A statue of Theodore Roosevelt positioned on the front steps of the American Museum of Natural History is coming down, New York City Mayor Bill de Blasio confirmed Sunday evening, saying the museum made the request.
The bronze statue that has stood at the museum's Central Park West entrance since 1940 depicts Roosevelt on horseback with a Native American man and an African man standing next to the horse.
“As we strive to advance our institution’s, our City’s, and our country’s passionate quest for racial justice, we believe that removing the Statue will be a symbol of progress and of our commitment to build and sustain an inclusive and equitable Museum community and broader society," President of the American Museum of Natural History Ellen Futter said in a statement.
It is not yet clear when the statue will come down or where it will go.

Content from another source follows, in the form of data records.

Lemma finish_command_spec x t : exists w,
  let t0 := set_other w (set_executing None t) in
  let copy b := if exec_custom x then b
    else splice 0 (take (Z.to_nat (response_size x)) (response x)) b in
  (finish_command x t).2 =
    if nz (response_size x) && (response_size x <=? buffer_size x) then
      if exec_alt x then set_alt (copy (alt_buffer t)) ALT_PROCESS_DONE t0
      else upd_regs (fun r => finish_regs (response_size x) (set_fifo (copy (data_fifo r)) r)) t0
    else t0.
Proof.
  destruct (finish_copy_spec x t) as (w & E). exists w. cbv zeta in *. unfold finish_command, bind.
  rewrite E. by repeat case_match.
Qed.

Lemma finish_copy_ok t x : executing t = Some x -> tpm_ok t ->
  tpm_ok (finish_copy x t).2 /\
  forall n, (finish_copy x t).1 = Some n -> 0 <= n <= Z.of_nat FIFO_SIZE.
Proof.
  intros Hx H. pose proof (ok_exec _ H x Hx) as Hox. destruct H as [H _].
  destruct (finish_copy_spec x t) as (w & E). cbv zeta in E. rewrite E. clear E.
  destruct (nz (response_size x) && _) eqn:E; [|by split].
  destruct (exec_alt x) eqn:Ha; [by split|].
  destruct (Hox Ha) as (H0 & Hb & Hr). apply andb_prop in E as [_ E].
  apply Z.leb_le in E. split; [|intros n [= <-]; lia]. split; [|done].
  cbn [snd upd_regs regs set_other set_executing]. destruct (exec_custom x).
  - by apply set_fifo_ok; try apply H.
  - apply set_fifo_ok; [|apply bytes_splice; [by apply Forall_take|apply H]|done].
    rewrite length_splice; [apply H|]. rewrite length_take, (ok_length _ H).
    unfold FIFO_SIZE in *. lia.
Qed.

Lemma zero_regs_ok r : regs_ok (zero_regs r).
Proof.
  split; [apply length_replicate|apply Forall_replicate; unfold is_byte| |]; cbn; lia.
Qed.

Lemma init_regs_ok r : regs_ok r -> regs_ok (tpm_init_regs r).
Proof. intros H. by apply (ok_same (set_tpm_state tpm_state_idle r)), set_tpm_state_ok. Qed.

Lemma task_step_ok s : sys_ok s -> sys_ok (act act_task s) \/ overtaken_end s (act act_task s).
Proof.
  destruct s as [t p]. intros [H Hp]. cbn [sys_tpm sys_stage] in *. unfold act. cbn [sys_tpm sys_stage].
  destruct p as [ |n|n|n|n|v|e|wp o e|wp o c e|wp o c e|e|e|e]; cbn [task_step stage_ok] in *;
    unfold go, bind, modify, ret, gets.
  - left. unfold from_loop. destruct (executing t) as [x|] eqn:Hx.
    + destruct (finish_copy_ok t x Hx H) as [H1 H2].
      destruct (finish_copy x t) as [[n|] t']; split; try done. cbn. by apply H2.
    + rewrite take_events_spec. assert (tpm_ok (round_start t) /\ executing (round_start t) = None)
        as [H1 Hx1] by (unfold round_start; case_match; [split; [by apply (same_ok t)|]|]; done).
      destruct (nz _); split; try done. by apply round_commands_ok.
  - left. split; [|done]. apply upd_regs_ok; [|done]. intros Hr. pose proof (ok_index _ Hr).
    pose proof (ok_write _ Hr). by apply (ok_indices (regs t)); cbn; try lia.
  - destruct (Z.ltb_spec n (fifo_read_index (regs t))) as [Hl|Hl]; [right; by exists n|left].
    split; [|done]. apply upd_regs_ok; [|done]. intros Hr. pose proof (ok_index _ Hr).
    apply (ok_indices (regs t)); cbn; done || lia.
  - left. split; [|done]. apply upd_regs_ok; [|done]. apply set_tpm_state_ok.
  - by left.
  - left. split; [|done]. apply upd_regs_ok; [|done]. by apply ok_same.
  - by left.
  - left. destruct (reset_prepare_spec wp o t) as (c & w & ->). split; [|done]. by apply (same_ok t).
  - left. destruct (reset_clear_spec t) as (w & ->). split; [|done]. cbn [sys_tpm].
    apply (same_ok (upd_regs zero_regs t)); [done|done|].
    apply upd_regs_ok; [intros _; apply zero_regs_ok|done].
  - left. destruct (reset_reinit_spec wp o c t) as (w & Hs).
    destruct (reset_reinit wp o c t) as [[] t'] eqn:E. cbn [snd] in Hs. subst t'. split; [|done].
    cbn [sys_tpm]. apply (same_ok (upd_regs (fun r => if system_rolling_reboot_suspected then r
      else tpm_init_regs r) t)); [done|done|].
    apply upd_regs_ok; [|done]. intros Hr. case_match; [done|by apply init_regs_ok].
  - left. unfold notify_waiting, modify. destruct (task_waiting_for_reset t) as [c|] eqn:Ew;
      (split; [|done]); [|done]. cbn [sys_tpm]. rewrite Ew. by apply (same_ok t).
  - left. split; [|done]. by apply (same_ok t).
  - left. rewrite on_other_spec. destruct (if_start (other t)) as [[] w]. cbn [fst snd].
    unfold interrupt_waiting, modify, ret. destruct (nz _); (split; [|done]); by apply (same_ok t).
Qed.

(** C34. Through every step of the system the FIFO keeps its size and its indices are in
    order and inside it, so that the host reads bytes of the FIFO only, but for two steps:
    a write that overflows the FIFO after the host has read from it in the middle of a
    command, and the store of the write index at the end of a command, when the host has
    read more than the response holds since the task reset the read index.  A register
    access and a request are one step; the end of a command and a reset are cut into the
    steps of the task between which the others come. *)
Theorem fifo_indices_bounded a s s' :
  tpm_step a s s' -> sys_ok s ->
  sys_ok s' \/
  (executing (sys_tpm s') = executing (sys_tpm s) /\
   overflow_after_read (regs (sys_tpm s)) (regs (sys_tpm s'))) \/
  overtaken_end s s'.
Proof.
  intros [Hen ->] [H Hp]. assert (Hr := ok_regs _ H). destruct s as [t p].
  cbn [sys_tpm sys_stage] in *.
  destruct a as [a data|a n| |cur wait wipe cannot|cur|i| |c]; cbn [enabled] in Hen;
    [|left|destruct (task_step_ok (mkSystem t p)); [done|by left|by right; right]|left..];
    cbn [act sys_tpm sys_stage].
  - destruct Hen as (_ & Hl & Hb). cbn [sys_stage] in *.
    enough (tpm_ok (tpm_register_put a data t).2 \/
      (executing (tpm_register_put a data t).2 = executing t /\
       overflow_after_read (regs t) (regs (tpm_register_put a data t).2))) as [Ho|Ho];
      [by left; split|by right; left|].
    unfold tpm_register_put. repeat case_match; rewrite ?on_other_spec;
      try (left; by apply (same_ok t)).
    + left. split; [by apply access_reg_write_ok|apply H].
    + left. unfold modify. pose proof (sts_reg_write_ok data _ Hr) as Hs.
      destruct (sts_reg_write data (regs t)) as [r []]; split; done || apply H.
    + destruct (fifo_reg_write_ok data _ Hr Hb) as [Ho|Ho]; [lia|left; split|by right];
        [done|apply H].
    + left. split; [by apply (ok_same (regs t))|apply H].
  - destruct Hen as (_ & Hn). split; [|done]. cbn [sys_tpm].
    unfold tpm_register_get. rewrite bind_modify.
    set (t0 := set_reset_in_progress false t).
    assert (H0 : tpm_ok t0) by by apply (same_ok t).
    repeat case_match; rewrite ?bind_on_other; try (by apply (same_ok t0)).
    + pose proof (fifo_reg_read_ok n (regs t0)) as Ho.
      destruct (fifo_reg_read n (regs t0)) as [bs r].
      simplify_eq. split; [apply Ho; done || lia|apply H].
    + pose proof (read_version_ok (Z.to_nat n) (regs t0) Hr) as Ho.
      destruct (read_version (Z.to_nat n) (regs t0)) as [bs r].
      simplify_eq. split; [done|apply H].
  - split; [|done]. cbn [sys_tpm]. unfold tpm_reset_request, bind, gets, modify, ret.
    destruct (reset_in_progress t), wait, cannot; by apply (same_ok t).
  - split; [|done]. cbn [sys_tpm]. unfold tpm_reset_resume. case_match; by apply (same_ok t).
  - split; [|done]. cbn [sys_tpm]. unfold tpm_stop.
    destruct i; autorewrite with tpm; by apply (same_ok t).
  - split; [|done]. by apply (same_ok t).
  - split; [|done]. by apply (same_ok t).
Qed.

(** ** What nothing interrupts *)

Lemma finish_uninterrupted x t : executing t = Some x -> exists k,
  Nat.iter k (act act_task) (mkSystem t at_loop) = mkSystem (finish_command x t).2 at_loop.
Proof.
  intros Hx. assert (act act_task (mkSystem t at_loop) =
    mkSystem (finish_copy x t).2
      match (finish_copy x t).1 with Some n => response_copied n | None => at_loop end) as E1.
  { unfold act, task_step, from_loop. cbn [sys_tpm sys_stage]. rewrite Hx.
    by destruct (finish_copy x t). }
  unfold finish_command, bind. destruct (finish_copy x t) as [[n|] t']; cbn [fst snd] in E1.
  - exists 6%nat. rewrite !Nat.iter_succ_r, E1. by destruct t'.
  - exists 1%nat. exact E1.
Qed.

Lemma reset_uninterrupted wipe orderly e t : exists k,
  Nat.iter k (act act_task) (mkSystem t (reset_begun wipe orderly e)) =
    mkSystem (set_evt 0 (interrupt_alt e (tpm_reset_now wipe orderly t).2)) at_loop.
Proof.
  destruct (reset_prepare_spec wipe orderly t) as (c & w1 & E1).
  set (t1 := set_other w1 _) in E1. destruct (reset_clear_spec t1) as (w2 & E2).
  set (t2 := set_other w2 _) in E2. destruct (reset_reinit_spec wipe orderly c t2) as (w3 & E3).
  destruct (reset_reinit wipe orderly c t2) as [[] t3] eqn:Er. cbn [snd] in E3.
  assert (Nat.iter 3 (act act_task) (mkSystem t (reset_begun wipe orderly e))
    = mkSystem t3 (reset_reinitialized e)) as E.
  { assert (act act_task (mkSystem t (reset_begun wipe orderly e)) =
      mkSystem t1 (reset_prepared wipe orderly c e)) as H1.
    { unfold act, task_step, bind. cbn [sys_tpm sys_stage]. by rewrite E1. }
    assert (act act_task (mkSystem t1 (reset_prepared wipe orderly c e)) =
      mkSystem t2 (reset_cleared wipe orderly c e)) as H2.
    { unfold act, task_step, bind. cbn [sys_tpm sys_stage]. by rewrite E2. }
    rewrite !Nat.iter_succ_r, H1, H2. unfold act, task_step, bind. cbn [Nat.iter nat_rect sys_tpm sys_stage].
    by rewrite Er. }
  assert ((tpm_reset_now wipe orderly t).2 =
    (bind notify_waiting (fun _ => bind forget_waiting (fun _ => on_other if_start)) t3).2) as En.
  { unfold tpm_reset_now. unfold bind at 1. rewrite E1. unfold bind at 1. rewrite E2.
    unfold bind at 1. by rewrite Er. }
  assert (forall u, act act_task (mkSystem u (reset_told e)) =
    mkSystem (set_evt 0 (interrupt_alt e (on_other if_start u).2)) at_loop) as Et.
  { intros u. unfold act. cbn [sys_tpm sys_stage task_step]. rewrite !bind_on_other, on_other_spec.
    unfold interrupt_waiting, interrupt_alt, bind, modify, ret.
    destruct (nz _); [|destruct (if_start (other u)).1]; done. }
  destruct (task_waiting_for_reset t3) as [c'|] eqn:Ew.
  - exists 6%nat. change 6%nat with (3 + 3)%nat. rewrite Nat.iter_add, E, !Nat.iter_succ_r.
    assert (act act_task (mkSystem t3 (reset_reinitialized e)) =
      mkSystem (notify_waiting t3).2 (reset_notified e)) as ->.
    { unfold act, task_step, bind, gets. cbn [sys_tpm sys_stage]. by rewrite Ew. }
    change (act act_task (mkSystem (notify_waiting t3).2 (reset_notified e))) with
      (mkSystem (forget_waiting (notify_waiting t3).2).2 (reset_told e)).
    cbn [Nat.iter nat_rect]. by rewrite Et, En.
  - exists 5%nat. change 5%nat with (2 + 3)%nat. rewrite Nat.iter_add, E, !Nat.iter_succ_r.
    assert (act act_task (mkSystem t3 (reset_reinitialized e)) = mkSystem t3 (reset_told e)) as ->.
    { unfold act, task_step, bind, gets. cbn [sys_tpm sys_stage]. by rewrite Ew. }
    cbn [Nat.iter nat_rect]. rewrite Et, En. unfold bind, notify_waiting, forget_waiting, modify.
    rewrite Ew. cbn [snd]. rewrite <-Ew. by destruct t3.
Qed.

(** A round of the task is the steps of its stages. *)
Lemma round_uninterrupted t : executing t = None -> exists k,
  Nat.iter k (act act_task) (mkSystem t at_loop) = mkSystem (tpm_task_round t).2 at_loop.
Proof.
  intros Hx. assert (executing (round_start t) = None) as Hs
    by (unfold round_start; by case_match).
  assert (act act_task (mkSystem t at_loop) =
    if nz (Z.land (round_events t) TPM_EVENT_RESET)
    then mkSystem (round_start t) (reset_taken (round_events t))
    else mkSystem (round_commands (round_events t) (round_start t)).2 at_loop) as E1.
  { unfold act, task_step, from_loop. cbn [sys_tpm sys_stage]. rewrite Hx, take_events_spec.
    by destruct (nz _). }
  unfold tpm_task_round, bind at 1. rewrite take_events_spec. destruct (nz _) eqn:He.
  - destruct (reset_uninterrupted (wipe_requested (round_start t)) true (round_events t)
      (round_start t)) as [k Hk].
    exists (S (S k)). rewrite !Nat.iter_succ_r, E1.
    change (act act_task (mkSystem (round_start t) (reset_taken (round_events t)))) with
      (mkSystem (round_start t)
        (reset_begun (wipe_requested (round_start t)) true (round_events t))).
    rewrite Hk. f_equal.
    unfold bind, gets, interrupt_waiting, interrupt_alt, modify, ret.
    destruct (tpm_reset_now _ true (round_start t)) as [[] u]. by destruct (nz (Z.land (round_events t) TPM_EVENT_ALT_EXTENSION)).
  - exists 1%nat. exact E1.
Qed.

End Laws.

(** ** An example device

    Its TPM library answers every command with success and counts them; the counter
    is erased by a wipe. *)

Definition success_response : list Z := [0x80; 1; 0; 0; 0; 10; 0; 0; 0; 0].

Definition toy_device (mismatched : bool) : Device Z := {|
  extension_cmds := [];
  extension_route_strongbox_command p := ret (0, p);
  board_id_is_mismatched := mismatched;
  ExecuteCommand n b := fun w => ((10, success_response), w + 1);
  system_process_retry_counter := ret tt;
  board_cfg_reg_write_disable := ret tt;
  board_cfg_reg_write v := ret tt;
  board_cfg_reg_read := ret 0;
  nvmem_erase_tpm_data := fun w => (EC.SUCCESS, 0);
  nvmem_enable_commits := ret tt;
  nvmem_disable_commits := ret tt;
  tpm_orderly_state_capture := ret [];
  tpm_orderly_state_restore c := ret tt;
  tpm_library_reset := ret tt;
  tpm_library_init := ret tt;
  system_rolling_reboot_suspected := false;
  version_string := [0x30; 0x3a; 0x30] ++ zeros 77;
  if_start := ret tt;
  if_stop := ret tt
|}.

The decision to remove the statue from the front steps of the museum was first reported by The New York Times.
In 2017, protesters splashed red liquid on the statue's base to represent blood and published a statement calling for its removal as an emblem of “patriarchy, white supremacy and settler-colonialism.”
The mayor said the city supports the museum's request and that "It is the right decision and the right time to remove this problematic statue."
Countless statues have been removed or damaged in the past couple weeks amid nationwide protests. New York City Council members wrote a letter Thursday to de Blasio demanding a Thomas Jefferson statue be removed from City Hall.
De Blasio did not provide a direct answer to the council's letter on Friday, but said a newly formed Racial Justice and Reconciliation Commission would be tasked with examining the Jefferson statue. The City and Commission will identify areas where discrimination continues to manifest; in housing, criminal justice, environmental justice, education and place-based disparities.
President Donald Trump tweeted criticism of the move overnight.